Троцкий чувствовал себя как рыба на сковороде. Но, вскочив на эту уничтожавшую тираду, он не объяснил, какие тайные «соображения» мешали ему стать замом Ленина. Вместо этого он облил презрением не только Сталина, но и присутствовавших, высокомерно сосредоточив его смысл во фразе: «съезд не то место... где такого рода инциденты разбираются».
Впрочем, отношением к себе делегатов съезда Троцкий остался доволен. Если большевик Красин заявил, что никакая группа руководителей не сможет заменить Ленина, а фрондер Осинский откровенно высмеял Зиновьева, пытающегося играть роль Ленина, то по числу здравиц, которыми завершалось каждое выступление, следующим был Троцкий. Зиновьев, Каменев, Сталин и Бухарин явно уступали ему в популярности.
Генеральный секретарь весьма четко сформулировал свою позицию в отношении кадровой политики. Она оставалась взвешенной и не считалась с авторитетами. В докладе на съезде Сталин без недоговоренностей подчеркнул: «Нам нужны независимые люди в ЦК, свободные от личных влияний, от тех навыков и традиций борьбы внутри ЦК, которые у нас сложились и которые иногда создают внутри ЦК тревогу».
Завершая доклад, он обратил внимание на усилившийся в руководстве фетиш «вождей». Он констатировал, что среди 27 членов ЦК «имеется ядро в 10—15 человек, которые до того наловчились в деле руководства политической и хозяйственной работой наших органов, что рискуют превратиться в жрецов по руководству. Это, может быть, и хорошо, но это имеет и очень опасную сторону: эти товарищи, набравшись большого опыта по руководству, могут заразиться самомнением в себе и оторваться от работы в массах».
Указывая на образование такого ядра, он отметил, что «внутри ЦК за последние 6 лет сложились... некоторые навыки и некоторые традиции внутрицекистской борьбы, создающие иногда атмосферу не совсем хорошую».

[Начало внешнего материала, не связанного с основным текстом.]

(* ===== verification/Globs.v ===== *)
(** Path globs of a pipeline: component/pipelines/glob.go.

    CompileGlob writes a regular expression and compiles it with Go's regexp.  Here
    the expression is the list of the pieces written, and regexp is the matcher of
    [re] by derivatives, for the part of its syntax the pieces use.  Strings are
    their runes. *)

From S2P Require Import Prelude GoText.

(** ** regexp *)

(** One character: itself, [[^/]], or [.], which is anything but a line feed. *)
Inductive class :=
| Is (c : rune)
| NotSlash
| NotNewline.

Definition in_class (k : class) (c : rune) : bool :=
  match k with
  | Is d => c =? d
  | NotSlash => negb (c =? 47)
  | NotNewline => negb (c =? 10)
  end.

Inductive re :=
| Void
| Eps
| Chr (k : class)
| Cat (r1 r2 : re)
| Alt (r1 r2 : re)
| Rep (r : re).

Fixpoint nullable (r : re) : bool :=
  match r with
  | Void | Chr _ => false
  | Eps | Rep _ => true
  | Cat r1 r2 => nullable r1 && nullable r2
  | Alt r1 r2 => nullable r1 || nullable r2
  end.

Fixpoint deriv (c : rune) (r : re) : re :=
  match r with
  | Void | Eps => Void
  | Chr k => if in_class k c then Eps else Void
  | Cat r1 r2 => if nullable r1 then Alt (Cat (deriv c r1) r2) (deriv c r2) else Cat (deriv c r1) r2
  | Alt r1 r2 => Alt (deriv c r1) (deriv c r2)
  | Rep r1 => Cat (deriv c r1) (Rep r1)
  end.

(** re.MatchString of an expression between ^ and $. *)
Fixpoint MatchString (r : re) (s : gostring) : bool :=
  match s with
  | [] => nullable r
  | c :: s' => MatchString (deriv c r) s'
  end.

(** ** The pieces of an expression *)

(** A quoted literal, any run inside a segment, one character of a segment, a
    separator, whole directories with their separators, and the two endings of a
    trailing globstar: an optional separator with anything after it, and anything. *)
Inductive piece :=
| PQuote (literal : gostring)
| PStar
| POne
| PSep
| PDirs
| PTail
| PAll.

Definition piece_re (p : piece) : re :=
  match p with
  | PQuote literal => foldr (fun c r => Cat (Chr (Is c)) r) Eps literal
  | PStar => Rep (Chr NotSlash)
  | POne => Chr NotSlash
  | PSep => Chr (Is 47)
  | PDirs => Rep (Cat (Rep (Chr NotSlash)) (Chr (Is 47)))
  | PTail => Alt (Cat (Chr (Is 47)) (Rep (Chr NotNewline))) Eps
  | PAll => Rep (Chr NotNewline)
  end.

Definition pieces_re (ps : list piece) : re := foldr (fun p r => Cat (piece_re p) r) Eps ps.

(** What a loop writes that puts [sep] before every part but the first. *)
Definition between_parts (sep : piece) (write : gostring -> list piece) (parts : list gostring) : list piece :=
  match parts with
  | [] => []
  | part :: parts' => write part ++ (parts' ≫= (fun q => sep :: write q))
  end.

Definition globSegmentRegexp (seg : gostring) : list piece :=
  between_parts PStar (fun part => between_parts POne (fun literal => [PQuote literal]) (Split part 63)) (Split seg 42).

(** ** CompileGlob *)

Inductive glob_error :=
| EmptyPattern
| BareNegation
| MisplacedNegation
| UnsupportedMeta (c : rune)
| MixedGlobstar (seg : gostring).

Definition globUnsupportedMeta : gostring := go "[]{}()+@\".

(** body[i] at i = strings.IndexAny(body, chars) *)
Definition first_any (body chars : gostring) : option rune := find (fun c => ContainsRune chars c) body.

Definition globstar : gostring := go "**".

Fixpoint glob_pieces (first needSep : bool) (segments : list gostring) : result glob_error (list piece) :=
  match segments with
  | [] => Ok []
  | seg :: rest =>
      let sep := if needSep then [PSep] else [] in
      if Contains seg globstar then
        if negb (seg =s globstar) then Err (MixedGlobstar seg)
        else match rest with
             | [] => Ok [if first then PAll else PTail]
             | _ :: _ => (fun ps => sep ++ PDirs :: ps) <$> glob_pieces false false rest
             end
      else (fun ps => sep ++ globSegmentRegexp seg ++ ps) <$> glob_pieces false true rest
  end.

(** The compiled predicate: whether it is negated, and the expression. *)
Record matcher := mkMatcher { m_negated : bool; m_pieces : list piece }.

Definition matcher_run (m : matcher) (path : gostring) : bool :=
  xorb (m_negated m) (MatchString (pieces_re (m_pieces m)) path).

Definition CompileGlob (pattern : gostring) : result glob_error matcher :=
  if pattern =s [] then Err EmptyPattern
  else
    let negated := HasPrefix pattern (go "!") in
    let body := if negated then drop 1 pattern else pattern in
    if negated && (body =s []) then Err BareNegation
    else if ContainsRune body 33 then Err MisplacedNegation
    else match first_any body globUnsupportedMeta with
         | Some c => Err (UnsupportedMeta c)
         | None => mkMatcher negated <$> glob_pieces true false (Split body 47)
         end.

(** ** PathSet *)

Inductive path_set_error :=
| BadGlob (glob : gostring) (e : glob_error)
| NothingIncluded.

(** The globs of a list, compiled: the plain ones and the ones after a [!]. *)
Fixpoint compile_globs (globs : list gostring) : result path_set_error (list matcher * list matcher) :=
  match globs with
  | [] => Ok ([], [])
  | glob :: globs' =>
      if HasPrefix glob (go "!") then
        match CompileGlob (drop 1 glob) with
        | Err e => Err (BadGlob glob e)
        | Ok m => (fun '(include, exclude) => (include, m :: exclude)) <$> compile_globs globs'
        end
      else match CompileGlob glob with
           | Err e => Err (BadGlob glob e)
           | Ok m => (fun '(include, exclude) => (m :: include, exclude)) <$> compile_globs globs'
           end
  end.

(** The predicate: the first plain glob that matches settles it. *)
Fixpoint path_in (include exclude : list matcher) (path : gostring) : bool :=
  match include with
  | [] => false
  | m :: include' =>
      if matcher_run m path then negb (existsb (fun out => matcher_run out path) exclude)
      else path_in include' exclude path
  end.

Definition PathSet (globs : list gostring) : result path_set_error (gostring -> bool) :=
  match compile_globs globs with
  | Err e => Err e
  | Ok ([], _) => Err NothingIncluded
  | Ok (include, exclude) => Ok (path_in include exclude)
  end.

Definition AnyPathMatches (globs changed : list gostring) : result path_set_error bool :=
  (fun f => existsb f changed) <$> PathSet globs.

Выполняя ленинские рекомендации, Сталин предложил расширить состав ЦК до 40 человек за счет свежих, новых и независимых членов партии и подчинить ему Политбюро; при этом он не без сарказма заметил, что под «независимостью» он подразумевает не их независимость от ленинизма.

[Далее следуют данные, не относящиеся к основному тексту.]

(** Both readings of what a pattern's expression matches: a whole path, and, after a
    segment, what is left of it from a separator on. *)
Definition reads_path (ps : list piece) (segs : list gostring) : Prop :=
  forall s, no_newline s -> lang (pieces_re ps) s <-> path_glob segs (Split s 47).

Definition reads_tail (ps : list piece) (segs : list gostring) : Prop :=
  forall s, no_newline s -> lang (pieces_re ps) s
    <-> exists parts, Forall no_slash parts /\ s = tail_text parts /\ path_glob segs parts.

Lemma reads_sep ps segs : reads_path ps segs -> (forall parts, path_glob segs parts -> parts <> []) ->
  reads_tail (PSep :: ps) segs.
Proof.
  intros Hr Hne s Hs. rewrite lang_pieces_cons. cbn [piece_re]. setoid_rewrite lang_sep. split.
  - intros (? & t & -> & -> & Ht). apply Forall_app in Hs as [_ Hs]. apply Hr in Ht; [|done].
    exists (Split t 47). pose proof (proj1 (Split_slash t _) eq_refl) as (_ & Hp & _). split_and!; [done| |done].
    by rewrite tail_Split.
  - intros (parts & Hp & -> & Hg). pose proof (Hne parts Hg) as Hn. assert (Hsp : Split (Join parts [47]) 47 = parts).
    { by apply Split_slash. }
    exists [47], (Join parts [47]). rewrite <- Hsp at 1. rewrite tail_Split. split_and!; [done|done|].
    apply Hr; [|by rewrite Hsp]. rewrite <- Hsp, tail_Split in Hs. by apply Forall_cons in Hs as [_ Hs].
Qed.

Сталин трезво оценивал положение в руководстве партии, и его не могла не беспокоить откровенная недоброжелательность со стороны определенных группировок и лиц, стремящихся укрепить свое влияние. Еще накануне съезда, на январском Пленуме ЦК, произошел малозаметный эпизод. И хотя позже учебники истории партии избегали упоминания о нем, но он оказал подспудное влияние на всю советскую историю. Дело в том, что уже с дореволюционного периода в России существовала Еврейская коммунистическая партия (ЕКП). Действовавшая отдельно, сепаратно от большевиков, меньшевиков и других политических течений, партия имела свою программу, носившую откровенно национальный характер. По существу своей идеологии она являлась сионистской организацией.